DATA LISTING ::
(* ===== verification/Printf.v ===== *)
(** * Formatted output

    kern/lib/printfmt.c and its copy user/lib/printfmt.c: [vprintfmt]; user/lib/atoi.c.
    The arguments are the 32-bit words that [va_arg] takes from the stack; a string
    argument is an address in the memory. *)

From S2P Require Import Prelude Mem.

(** The characters printed, and the arguments left. *)
Record pst := { out : list Z; ap : list Z }.
Definition set_out (v : list Z) (s : pst) : pst := {| out := v; ap := ap s |}.
Definition set_ap (v : list Z) (s : pst) : pst := {| out := out s; ap := v |}.

Definition putch (c : Z) : M pst unit := modify (λ s, set_out (out s ++ [c]) s).
Fixpoint putn (n : nat) (c : Z) : M pst unit :=
  match n with O => ret tt | S n' => putch c ;;; putn n' c end.

(** A missing argument is undefined behaviour. *)
Definition va_word : M pst Z := λ s,
  match ap s with [] => Fault | w :: r => Ret (u32 w, set_ap r s) end.

Definition W64 : Z := 18446744073709551616.
Definition u64 (z : Z) : Z := z mod W64.
Definition s64 (z : Z) : Z := (z + 9223372036854775808) mod W64 - 9223372036854775808.

(** ["0123456789abcdef"[d]] *)
Definition digit (d : Z) : Z := if d <? 10 then 48 + d else 87 + d.

(** The recursion goes down with the digits of [num], which are at most 64. *)
Fixpoint printnum (fuel : nat) (num base width padc : Z) : M pst unit :=
  match fuel with
  | O => hang
  | S f =>
    (if num >=? base then printnum f (num / base) base (width - 1) padc
     else putn (Z.to_nat (width - 1)) padc) ;;;
    putch (digit (num mod base))
  end.

Definition getuint (lflag : Z) : M pst Z :=
  if lflag >=? 2 then
    let! lo := va_word in
    let! hi := va_word in
    ret (lo + W32 * hi)
  else va_word.

Definition getint (lflag : Z) : M pst Z :=
  if lflag >=? 2 then
    let! lo := va_word in
    let! hi := va_word in
    ret (s64 (lo + W32 * hi))
  else let! w := va_word in ret (s32 w).

Section fmt.
(** The memory for the string arguments; [user] chooses the copy of the user library,
    which differs in the octal conversion. *)
Context (m : memory) (user : bool).

(** The characters of a string argument. *)
Definition NULL_STRING : list Z := [40; 110; 117; 108; 108; 41].
Definition str_char (p i : Z) : Z :=
  if p =? 0 then nth (Z.to_nat i) NULL_STRING 0 else loadc m (p + i).

Fixpoint str_len (n : nat) (p i : Z) : Z :=
  match n with
  | O => i
  | S n' => if nz (str_char p i) then str_len n' p (i + 1) else i
  end.

(** The loop over the characters of a string; the result is the width left. *)
Fixpoint put_str (fuel : nat) (p i precision width altflag : Z) : M pst Z :=
  match fuel with
  | O => hang
  | S f =>
    let ch := str_char p i in
    if nz ch && ((precision <? 0) || (0 <=? precision - 1)) then
      (if nz altflag && ((ch <? 32) || (ch >? 126)) then putch 63 else putch ch) ;;;
      put_str f p (i + 1) (if precision <? 0 then precision else precision - 1) (width - 1) altflag
    else ret width
  end.

(** The digits of a width: the value, and the rest from the first other character; the
    overflow of the [int] is undefined. *)
Fixpoint get_width (fmt : list Z) (acc : Z) : M pst (Z * list Z) :=
  match fmt with
  | ch :: r =>
      if (ch <? 48) || (ch >? 57) then ret (acc, fmt)
      else if acc * 10 + ch <? 2147483648 then get_width r (acc * 10 + ch - 48) else fault
  | [] => fault
  end.

(** A byte that was never written is zero, so that a string is at most as long as the
    number of written bytes (or it goes round the whole memory, without an end). *)
Definition str_fuel : nat := size m + 7.

Record flags := { padc : Z; width : Z; precision : Z; lflag : Z; altflag : Z }.
Definition no_flags : flags := {| padc := 32; width := -1; precision := -1; lflag := 0; altflag := 0 |}.

Definition set_padc (v : Z) (f : flags) : flags := {| padc := v; width := width f; precision := precision f;
  lflag := lflag f; altflag := altflag f |}.
Definition set_width (v : Z) (f : flags) : flags := {| padc := padc f; width := v; precision := precision f;
  lflag := lflag f; altflag := altflag f |}.
Definition set_prec (v : Z) (f : flags) : flags := {| padc := padc f; width := width f; precision := v;
  lflag := lflag f; altflag := altflag f |}.
Definition set_lflag (v : Z) (f : flags) : flags := {| padc := padc f; width := width f; precision := precision f;
  lflag := v; altflag := altflag f |}.
Definition set_altflag (v : Z) (f : flags) : flags := {| padc := padc f; width := width f;
  precision := precision f; lflag := lflag f; altflag := v |}.

(** [process_precision] *)
Definition process_precision (f : flags) : flags :=
  if width f <? 0 then set_prec (-1) (set_width (precision f) f) else f.

Definition number (f : flags) (num base : Z) : M pst unit := printnum 64 (u64 num) base (width f) (padc f).

(** [%s] *)
Definition put_string (f : flags) (p : Z) : M pst unit :=
  let! w :=
    (if (width f >? 0) && negb (padc f =? 45) then
       let w := width f - str_len (Z.to_nat (Z.min (u32 (precision f)) (Z.of_nat str_fuel))) p 0 in
       putn (Z.to_nat w) (padc f) ;;;
       ret (if w >? 0 then 0 else w)
     else ret (width f)) in
  let! w := put_str str_fuel p 0 (precision f) w (altflag f) in
  putn (Z.to_nat w) 32.

(** [%p] *)
Definition put_pointer (f : flags) : M pst unit :=
  putch 48 ;;;
  putch 120 ;;;
  let! w := va_word in
  number f w 16.

(** The conversion [ch]: [Some f] for a flag, which is followed by more; [fmt] is behind
    [ch] and [esc] behind the ['%'].  The other result is the format that is left. *)
Definition convert (ch : Z) (fmt esc : list Z) (f : flags) : M pst (list Z * option flags) :=
  if ch =? 45 then ret (fmt, Some (set_padc 45 f))
  else if ch =? 48 then ret (fmt, Some (set_padc 48 f))
  else if (49 <=? ch) && (ch <=? 57) then
    let! w := get_width fmt (ch - 48) in
    ret (w.2, Some (process_precision (set_prec w.1 f)))
  else if ch =? 42 then
    let! w := va_word in ret (fmt, Some (process_precision (set_prec (s32 w) f)))
  else if ch =? 46 then ret (fmt, Some (if width f <? 0 then set_width 0 f else f))
  else if ch =? 35 then ret (fmt, Some (set_altflag 1 f))
  else if ch =? 108 then ret (fmt, Some (set_lflag (lflag f + 1) f))
  else if ch =? 99 then let! w := va_word in putch (s32 w) ;;; ret (fmt, None)
  else if ch =? 115 then let! p := va_word in put_string f p ;;; ret (fmt, None)
  else if ch =? 100 then
    let! num := getint (lflag f) in
    (if num <? 0 then putch 45 ;;; number f (- num) 10 else number f num 10) ;;;
    ret (fmt, None)
  else if ch =? 117 then let! num := getuint (lflag f) in number f num 10 ;;; ret (fmt, None)
  else if ch =? 111 then
    (if user then putch 88 ;;; putch 88 ;;; putch 88 else put_pointer f) ;;; ret (fmt, None)
  else if ch =? 112 then put_pointer f ;;; ret (fmt, None)
  else if ch =? 120 then let! num := getuint (lflag f) in number f num 16 ;;; ret (fmt, None)
  else if ch =? 37 then putch 37 ;;; ret (fmt, None)
  else putch 37 ;;; ret (esc, None).

(** The characters after a ['%'], up to the conversion. *)
Fixpoint escape (fuel : nat) (fmt esc : list Z) (f : flags) : M pst (list Z) :=
  match fuel with
  | O => hang
  | S n =>
    match fmt with
    | [] => fault
    | ch :: r =>
      let! x := convert ch r esc f in
      match x with
      | (rest, Some f') => escape n rest esc f'
      | (rest, None) => ret rest
      end
    end
  end.

(** The format is an array that ends with a zero byte. *)
Fixpoint vprintfmt (fuel : nat) (fmt : list Z) : M pst unit :=
  match fuel with
  | O => hang
  | S n =>
    match fmt with
    | [] => fault
    | ch :: r =>
      if ch =? 37 then
        let! rest := escape (S (length r)) r r no_flags in vprintfmt n rest
      else if ch =? 0 then ret tt
      else putch ch ;;; vprintfmt n r
    end
  end.

End fmt.

(** ** atoi.c *)

(** The digits: the position behind them and their value; [int] may overflow. *)
Fixpoint atoi_digits (buf : list Z) (loc acc : Z) : option (Z * Z) :=
  match buf with
  | [] => None
  | c :: r =>
    if (48 <=? s8 c) && (s8 c <=? 57) then
      let acc := acc * 10 + (s8 c - 48) in
      if acc <? 2147483648 then atoi_digits r (loc + 1) acc else None
    else Some (loc, acc)
  end.

(** The result, and what is stored in [*i]; [None] is undefined behaviour. *)
Definition atoi (buf : list Z) : option (Z * option Z) :=
  match buf with
  | [] => None
  | c :: r =>
    let '(start, negative, digits) :=
      (if s8 c =? 43 then (1, false, r) else if s8 c =? 45 then (1, true, r) else (0, false, buf)) in
    match atoi_digits digits start 0 with
    | None => None
    | Some (loc, acc) =>
      if loc =? start then Some (0, None) else Some (loc, Some (if negative : bool then - acc else acc))
    end
  end.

EXERCISE ::
An exact repetition of the material above is required, from its first line through the line holding "ret (s64 (lo + W32 * hi))", with nothing added.

RESULT ::
(* ===== verification/Printf.v ===== *)
(** * Formatted output

    kern/lib/printfmt.c and its copy user/lib/printfmt.c: [vprintfmt]; user/lib/atoi.c.
    The arguments are the 32-bit words that [va_arg] takes from the stack; a string
    argument is an address in the memory. *)

From S2P Require Import Prelude Mem.

(** The characters printed, and the arguments left. *)
Record pst := { out : list Z; ap : list Z }.
Definition set_out (v : list Z) (s : pst) : pst := {| out := v; ap := ap s |}.
Definition set_ap (v : list Z) (s : pst) : pst := {| out := out s; ap := v |}.

Definition putch (c : Z) : M pst unit := modify (λ s, set_out (out s ++ [c]) s).
Fixpoint putn (n : nat) (c : Z) : M pst unit :=
  match n with O => ret tt | S n' => putch c ;;; putn n' c end.

(** A missing argument is undefined behaviour. *)
Definition va_word : M pst Z := λ s,
  match ap s with [] => Fault | w :: r => Ret (u32 w, set_ap r s) end.

Definition W64 : Z := 18446744073709551616.
Definition u64 (z : Z) : Z := z mod W64.
Definition s64 (z : Z) : Z := (z + 9223372036854775808) mod W64 - 9223372036854775808.

(** ["0123456789abcdef"[d]] *)
Definition digit (d : Z) : Z := if d <? 10 then 48 + d else 87 + d.

(** The recursion goes down with the digits of [num], which are at most 64. *)
Fixpoint printnum (fuel : nat) (num base width padc : Z) : M pst unit :=
  match fuel with
  | O => hang
  | S f =>
    (if num >=? base then printnum f (num / base) base (width - 1) padc
     else putn (Z.to_nat (width - 1)) padc) ;;;
    putch (digit (num mod base))
  end.

Definition getuint (lflag : Z) : M pst Z :=
  if lflag >=? 2 then
    let! lo := va_word in
    let! hi := va_word in
    ret (lo + W32 * hi)
  else va_word.

Definition getint (lflag : Z) : M pst Z :=
  if lflag >=? 2 then
    let! lo := va_word in
    let! hi := va_word in
    ret (s64 (lo + W32 * hi))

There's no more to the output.